News from Our Partners
The call for abstracts is now open for Social Coast Forum 2016. Come share social science tools and methods to address our nation’s coastal management issues. The first two forums were standing-room-only events; don’t miss your chance to be a part of the 2016 excitement!
NOAA has compiled a list of all climate-related funding opportunities available as of July 2015. This resource is hosted through the Collaboratory for Adaptation to Climate Change, which is funded by a grant from the National Science Foundation and focuses on facilitating interactions among researchers and decision makers in the climate realm.
Louisiana will get a $6.8 billion cut of the $18.7 billion global settlement from the BP Deepwater Horizon oil spill, and the state already knows what the money will be spent on. The bulk of the money will be spent on a coastal master plan for the state. This will include building new barrier islands, marsh and wetland restoration, and sediment diversion. Most of these projects are shovel ready awaiting funds.
Because of the devastation caused by Post Tropical Cyclone Sandy, the Army Corps of Engineers is working on a new line of defense for the New Jersey shore. Many of the channels in the area are already dredged for safe passage of larger ships. Now, the material from those dredged channels will be used for creating marshes, beaches, barrier islands, and other forms of green infrastructure. The corps looked at how marshes and barrier islands mitigated the impacts of Sandy and realized the benefits of creating these forms of protection over concrete structures.
Climate adaptation and preparedness are issues that today’s planners need to be ready to handle. Knowing that, the American Planning Association has leveraged its partnership with the Digital Coast to highlight adaptation and planning tools and resources from the Digital Coast and beyond. Read the blog to learn more, and visit the association’s website to find other valuable resources.

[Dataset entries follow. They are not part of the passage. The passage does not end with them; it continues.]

(** For a detected section the result holds, under the section's
    "<key>_pages", the number of distinct pages attributed to the section,
    unless that key is also the status key of a section discovered later. *)
Theorem page_count_entry (f : pdf_file) (doc : list string)
  (limits : option (dict Z)) (log : list event)
  (earlier later : dict (list nat)) (sec : string) (pages : list nat) :
  fitz_texts f = Return doc ->
  detected_sections doc = earlier ++ (sec, pages) :: later ->
  (forall sec', In sec' (dict_keys later) ->
                status_key_of sec' <> page_key_of sec) ->
  exists result attributed,
    fst (detect_sections_dynamic f limits log) = Return result /\
    In (sec, attributed) (snd (scan_document doc)) /\
    dict_get (page_key_of sec) result =
    Some (PInt (Z.of_nat (List.length (nodup Nat.eq_dec attributed)))).
Proof.
  intros Hdoc Hsplit Hfree.
  assert (Hin : In (sec, pages) (detected_sections doc)).
  { rewrite Hsplit. apply in_or_app. right. now left. }
  destruct (page_count_distinct doc sec pages Hin) as (l & Hl & Hlen).
  rewrite detect_sections_dynamic_run, Hdoc. cbn [fst].
  eexists. exists l. split; [reflexivity |]. split; [exact Hl |].
  rewrite <- Hlen, Hsplit.
  change (earlier ++ (sec, pages) :: later)
    with (earlier ++ [(sec, pages)] ++ later).
  rewrite app_assoc, build_result_app, fold_emit_get.
  - rewrite build_result_app. cbn [fold_left emit_section].
    rewrite dict_get_set_neq.
    + apply dict_get_set_eq.
    + unfold page_key_of, status_key_of. apply append_neq_self. discriminate.
  - intros sec' Hsec'. split; [| now apply Hfree].
    intros Heq.
    pose proof (detected_sections_keys doc) as Hkeys.
    pose proof (discovered_NoDup (doc_lines doc)) as Hnd.
    rewrite <- Hkeys, Hsplit in Hnd. unfold dict_keys in Hnd.
    rewrite map_app in Hnd. cbn [map fst] in Hnd.
    assert (Hc : forall s, In s (dict_keys (detected_sections doc)) ->
                           string_forall lower_or_blank s = true).
    { intros s Hs. rewrite Hkeys in Hs. exact (discovered_chars _ _ Hs). }
    apply page_key_inj in Heq.
    + subst sec'. apply NoDup_remove_2 in Hnd. apply Hnd.
      apply in_or_app. now right.
    + apply Hc. rewrite Hsplit. unfold dict_keys. rewrite map_app.
      apply in_or_app. right. now right.
    + apply Hc. exact (in_dict_keys _ _ _ Hin).
Qed.

Lemma page_count_entry_witness :
  exists result attributed,
    fst (detect_sections_dynamic (file_of_texts interleaved_doc) None [])
    = Return result /\
    In ("skills", attributed) (snd (scan_document interleaved_doc)) /\
    dict_get "skills_pages" result =
    Some (PInt (Z.of_nat (List.length (nodup Nat.eq_dec attributed)))).
Proof.
  apply (page_count_entry (file_of_texts interleaved_doc) interleaved_doc
           None [] [("summary", [0%nat])] [] "skills" [1; 3]%nat);
    [reflexivity | reflexivity |].
  intros sec' [].
Defined.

Restore America’s Estuaries put together a report on the state of the nation’s living shorelines and what can be done to increase their usage. The report details what institutional barriers are hindering the broader use of living shorelines and recommends appropriate actions to remove those barriers. The report does not delve into the scientific benefits and technical merits of using living shorelines.
As the focus on hazards and resilience in the world of planning increases, so does the amount of literature on the subject. The American Planning Association posted a review of all of the books published in the last year on this topic. The reviews are intended to highlight new resources, while offering some comparisons on the focus and practical value the authors provide.
The Northwest Tribal Emergency Management Council is hosting the 2nd Annual National Tribal Emergency Management Conference, August 10-14, 2015. The council is composed of and serves tribes in Washington, Oregon, Idaho, and Alaska, while the conference is open to tribes throughout the nation. The conference allows tribes to gather and share information on homeland security, emergency management, and public health issues as they pertain to Native nations.
Summer in the Great Lakes is a time for fun in the sun on the shores of the lakes. But dangerous waves and currents can turn a wonderful relaxing day into a nightmare. A new initiative from Sea Grant programs and partners in the Great Lakes aims to educate young adults, parents, and children to “Be Current Smart.” The campaign includes tips, key messages, and additional resources for parents.
Coastal hazards are increasing in frequency, but using the Global Hazard Atlas could give you an edge in planning ahead. This tool allows users to see every current hazard throughout the world, including hurricanes, tsunamis, wildfires, earthquakes, and more. And there’s an app for that—for iOS or Android.